Best for: Documents with variable structure and frequent topic shifts; high-quality indexing where budget allows.

The Chunk Size Trade-off

Chunk size	Retrieval precision	Context completeness	Index size
Small (128 tokens)	High (exact hits)	Low (fragments)	Large
Medium (512 tokens)	Medium	Medium	Medium
Large (1024 tokens)	Low (fuzzy)	High (complete)	Small

The solution: Parent Document Retriever (a two-level architecture)

Small chunks for retrieval (precise matching)
On a hit, fetch the parent large chunk (full context) to pass to the LLM

Indexing:
  small chunk (128 tokens) → embedding
  large chunk (512 tokens) → stored as text, linked to its small chunks

Retrieval:
  query → find the most relevant small chunk
        → fetch the associated large chunk
        → send to LLM for generation

This design lets retrieval precision and context completeness coexist without compromising either.

Applying This in a Climbing Context

Route descriptions have a consistent structure (name, grade, type, description, notes), which makes them a natural fit for Recursive Chunking — split at paragraph boundaries so each chunk is a semantically complete descriptive unit.

Pair that with Contextual Retrieval (injecting a document summary into each chunk) to compensate for the context lost when a small chunk is retrieved in isolation.

The Bottom Line

Chunking is the most foundational — and most globally impactful — decision in a RAG system.

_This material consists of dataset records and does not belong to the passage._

(* ===== verification/BoundedMerge.v ===== *)
(** * ORDER BY and LIMIT

    A query orders its rows by several keys, each ascending or descending, and
    keeps the first of them.  A query over several tables may order and cut
    every table first and then order and cut the union of what is left: the
    outcome is the one of ordering the whole union.  The audit log query relies
    on this to keep each of its branches bounded. *)

From stdpp Require Import sorting.
From S2P Require Import Prelude.

(** ** ORDER BY *)

Section order_by.
Context {A : Type}.

(** [f] decides, and [g] where [f] finds two elements equal. *)
Definition then_by (f g : A → A → bool) (x y : A) : bool := f x y && (negb (f y x) || g x y).
Definition order_by (keys : list (A → A → bool)) : relation A :=
  λ x y, foldr then_by (λ _ _, true) keys x y = true.
Definition asc_by {K} (leb : K → K → bool) (key : A → K) (x y : A) : bool := leb (key x) (key y).
Definition desc_by {K} (leb : K → K → bool) (key : A → K) (x y : A) : bool := leb (key y) (key x).

#[export] Instance order_by_dec keys : RelDecision (order_by keys).
Proof. intros x y. unfold order_by. apply _. Defined.

Definition total_preorder (f : A → A → bool) : Prop :=
  (∀ x y z, f x y = true → f y z = true → f x z = true) ∧ ∀ x y, f x y = true ∨ f y x = true.

Lemma then_by_preorder f g : total_preorder f → total_preorder g → total_preorder (then_by f g).
Proof.
  intros [Tf Lf] [Tg Lg]. unfold then_by. split.
  - intros x y z [Hxy Gxy]%andb_true_iff [Hyz Gyz]%andb_true_iff.
    rewrite (Tf x y z) by done. cbn. destruct (f z x) eqn:Hzx; [cbn|done].
    rewrite (Tf y z x), (Tf z x y) in * by done. cbn in *. eauto.
  - intros x y. destruct (f x y) eqn:Hxy, (f y x) eqn:Hyx; cbn; auto.
    destruct (Lf x y); congruence.
Qed.

Lemma foldr_preorder keys : Forall total_preorder keys → total_preorder (foldr then_by (λ _ _, true) keys).
Proof. induction 1 as [|f keys Hf _ IH]; cbn; [split; auto|by apply then_by_preorder]. Qed.

Lemma order_by_transitive keys : Forall total_preorder keys → Transitive (order_by keys).
Proof. intros H%foldr_preorder. exact (proj1 H). Qed.

Lemma order_by_total keys : Forall total_preorder keys → Total (order_by keys).
Proof. intros H%foldr_preorder. exact (proj2 H). Qed.

(** Elements that come before each other agree on every key. *)
Lemma order_by_both keys x y :
  order_by keys x y → order_by keys y x → Forall (λ f, f x y = true ∧ f y x = true) keys.
Proof.
  unfold order_by. induction keys as [|f keys IH]; cbn; [done|]. unfold then_by.
  intros [Hxy Gxy]%andb_true_iff [Hyx Gyx]%andb_true_iff. rewrite Hxy, Hyx in *. cbn in *. auto.
Qed.

Section keys.
Context {K : Type} (leb : K → K → bool) (key : A → K).
Hypothesis leb_trans : ∀ x y z, leb x y = true → leb y z = true → leb x z = true.
Hypothesis leb_total : ∀ x y, leb x y = true ∨ leb y x = true.

Lemma ascending_preorder : total_preorder (asc_by leb key).
Proof. split; unfold asc_by; intros; [eauto|apply leb_total]. Qed.

Lemma descending_preorder : total_preorder (desc_by leb key).
Proof. split; unfold desc_by; intros; [eauto|apply leb_total]. Qed.
End keys.
End order_by.

(** ** LIMIT *)

Lemma elem_of_concat {A} (x : A) ls : x ∈ concat ls ↔ ∃ l, x ∈ l ∧ l ∈ ls.
Proof. induction ls as [|l ls IH]; cbn; set_solver. Qed.

Section merge.
Context {A : Type} (R : relation A) `{!RelDecision R, !Transitive R, !Total R}.

Lemma sorted_sort l : StronglySorted R (merge_sort R l).
Proof. apply StronglySorted_merge_sort; apply _. Qed.

(** The relation tells the elements of a list apart. *)
Definition antisym_on (l : list A) : Prop := ∀ x y, x ∈ l → y ∈ l → R x y → R y x → x = y.

Lemma antisym_on_subset l k : k ⊆ l → antisym_on l → antisym_on k.
Proof. intros Hs Ha x y Hx Hy. apply Ha; by apply Hs. Qed.

Lemma antisym_on_permutation l k : l ≡ₚ k → antisym_on l → antisym_on k.
Proof. intros Hp. apply antisym_on_subset. intros x. by rewrite Hp. Qed.

Lemma antisym_on_app_l l k : antisym_on (l ++ k) → antisym_on l.
Proof. apply antisym_on_subset. set_solver. Qed.

Lemma sort_unique l k : antisym_on l → StronglySorted R k → k ≡ₚ l → merge_sort R l = k.
Proof.
  intros Ha Hk Hp. apply StronglySorted_unique_strong with (R := R); [|apply sorted_sort|done|].
  - intros x y Hx Hy Hxy Hyx. apply Ha; try done; [by rewrite merge_sort_Permutation in Hx|by rewrite Hp in Hy].
  - by rewrite merge_sort_Permutation.
Qed.

(** Adding elements that come after the first [n] does not change these. *)
Lemma take_sort_app n l d :
  antisym_on (l ++ d) → (d = [] ∨ length (take n (merge_sort R l)) = n) →
  Forall (λ y, Forall (λ x, R x y) (take n (merge_sort R l))) d →
  take n (merge_sort R (l ++ d)) = take n (merge_sort R l).
Proof.
  intros Ha [->|Hlen] Hd; [by rewrite app_nil_r|].
  assert (merge_sort R (l ++ d) = take n (merge_sort R l) ++ merge_sort R (drop n (merge_sort R l) ++ d)) as ->.
  2:{ rewrite take_app_le by lia. by rewrite take_take, Nat.min_id. }
  pose proof (sorted_sort l) as Hs. rewrite <- (take_drop n (merge_sort R l)) in Hs.
  apply StronglySorted_app in Hs as (Hcross & H1 & _).
  apply sort_unique; [done| |].
  - apply StronglySorted_app. split_and!; [|done|apply sorted_sort].
    intros x y Hx Hy. rewrite merge_sort_Permutation, elem_of_app in Hy. destruct Hy as [Hy|Hy]; [by apply Hcross|].
    rewrite Forall_forall in Hd. specialize (Hd _ Hy). rewrite Forall_forall in Hd. by apply Hd.
  - rewrite (merge_sort_Permutation R (drop n _ ++ d)), app_assoc, take_drop.
    by rewrite (merge_sort_Permutation R l).
Qed.

(** If [n] elements of a list come before [y], the first [n] do. *)
Lemma take_sort_below n e f y :
  length e = n → Forall (λ x, R x y) e → Forall (λ x, R x y) (take n (merge_sort R (e ++ f))).
Proof.
  intros Hlen He. apply Forall_forall. intros x Hx. destruct (decide (R x y)) as [|Hno]; [done|exfalso].
  apply elem_of_take in Hx as (i & Hi & Hlt).
  pose proof (take_drop_middle _ _ _ Hi) as Hsplit. pose proof (sorted_sort (e ++ f)) as Hs.
  rewrite <- Hsplit in Hs. apply StronglySorted_app in Hs as (_ & _ & [Hx _]%StronglySorted_cons).
  assert (filter (λ z, R z y) (drop (S i) (merge_sort R (e ++ f))) = []) as Hnil.
  { destruct (filter _ _) as [|z zs] eqn:Ez; [done|exfalso].
    assert (z ∈ z :: zs) as Hz by set_solver. rewrite <- Ez in Hz. apply list_elem_of_filter in Hz as [Hzy Hz].
    rewrite Forall_forall in Hx. apply Hno. etrans; [by apply Hx|done]. }
  assert (length (filter (λ z, R z y) (merge_sort R (e ++ f))) ≤ i) as Hle.
  { rewrite <- Hsplit, filter_app, filter_cons_False, Hnil, app_nil_r by done.
    etrans; [apply length_filter|]. rewrite length_take. lia. }
  rewrite merge_sort_Permutation, filter_app, length_app in Hle.
  rewrite (Forall_filter_id _ e) in Hle by done. lia.
Qed.

(** ** Cutting the branches first *)

Definition cut (n : nat) (l : list A) : list A := take n (merge_sort R l).

(** What is cut off every branch. *)
Definition rest (n : nat) (l : list A) : list A := drop n (merge_sort R l).

Lemma cut_rest n l : cut n l ++ rest n l = merge_sort R l.
Proof. apply take_drop. Qed.

Lemma concat_cut_rest n branches :
  concat branches ≡ₚ concat (cut n <$> branches) ++ concat (rest n <$> branches).
Proof.
  induction branches as [|l branches IH]; [done|]. cbn. rewrite IH.
  rewrite <- (merge_sort_Permutation R l) at 1. rewrite <- (cut_rest n l), <- !app_assoc.
  apply Permutation_app_head. rewrite !app_assoc. apply Permutation_app_tail, Permutation_app_comm.
Qed.

Lemma rest_dominated n l y :
  y ∈ rest n l → length (cut n l) = n ∧ Forall (λ x, R x y) (cut n l).
Proof.
  intros Hy. split.
  - unfold cut. rewrite length_take. apply list_elem_of_lookup_1 in Hy as (i & Hi).
    apply lookup_lt_Some in Hi. unfold rest in Hi. rewrite length_drop in Hi. lia.
  - pose proof (sorted_sort l) as Hs. rewrite <- (cut_rest n l) in Hs.
    apply StronglySorted_app in Hs as (Hcross & _ & _). apply Forall_forall. intros x Hx. by apply Hcross.
Qed.

Lemma cut_permutation n l k : antisym_on k → l ≡ₚ k → cut n l = cut n k.
Proof.
  intros Ha Hp. unfold cut. f_equal. apply sort_unique; [|apply sorted_sort|].
  - by apply (antisym_on_permutation k).
  - by rewrite merge_sort_Permutation.
Qed.

(** Sorting and cutting every branch and then sorting and cutting what is left gives the
    first [n] elements of the union. *)
Lemma cut_branches n (branches : list (list A)) :
  antisym_on (concat branches) → cut n (concat (cut n <$> branches)) = cut n (concat branches).
Proof.
  intros Ha. pose proof (concat_cut_rest n branches) as Hparts.
  apply (antisym_on_permutation _ _ Hparts) in Ha. rewrite (cut_permutation n _ _ Ha Hparts).
  symmetry. assert (∀ y, y ∈ concat (rest n <$> branches) →
    length (cut n (concat (cut n <$> branches))) = n ∧
    Forall (λ x, R x y) (cut n (concat (cut n <$> branches)))) as Hrest.
  { intros y (r & Hy & (l & -> & Hl)%list_elem_of_fmap)%elem_of_concat.
    apply rest_dominated in Hy as [Hlen Hall]. apply list_elem_of_split in Hl as (l1 & l2 & ->).
    assert (concat (cut n <$> l1 ++ l :: l2) ≡ₚ cut n l ++ concat (cut n <$> l1 ++ l2)) as Hp.
    { rewrite !fmap_app, fmap_cons, !concat_app. cbn. rewrite !app_assoc.
      apply Permutation_app_tail, Permutation_app_comm. }
    apply antisym_on_app_l, (antisym_on_permutation _ _ Hp) in Ha. rewrite (cut_permutation n _ _ Ha Hp). split.
    - unfold cut at 1. rewrite length_take, merge_sort_Permutation, length_app. lia.
    - by apply take_sort_below. }
  apply take_sort_app; [done| |].
  - destruct (concat (rest n <$> branches)) as [|y d]; [by left|right]. apply (Hrest y). set_solver.
  - apply Forall_forall. intros y Hy. by apply Hrest.
Qed.
End merge.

Every technique you layer on top (HyDE, Multi-Query, Reranker) depends on the premise that the index contains correct semantic units. If the index itself is broken, better retrieval can’t fix it.

The most practical starting point: Recursive Chunking + Contextual Retrieval. Then evaluate actual retrieval quality — look at the chunks that get hit in your traces and ask whether they make sense — before deciding whether to switch strategies.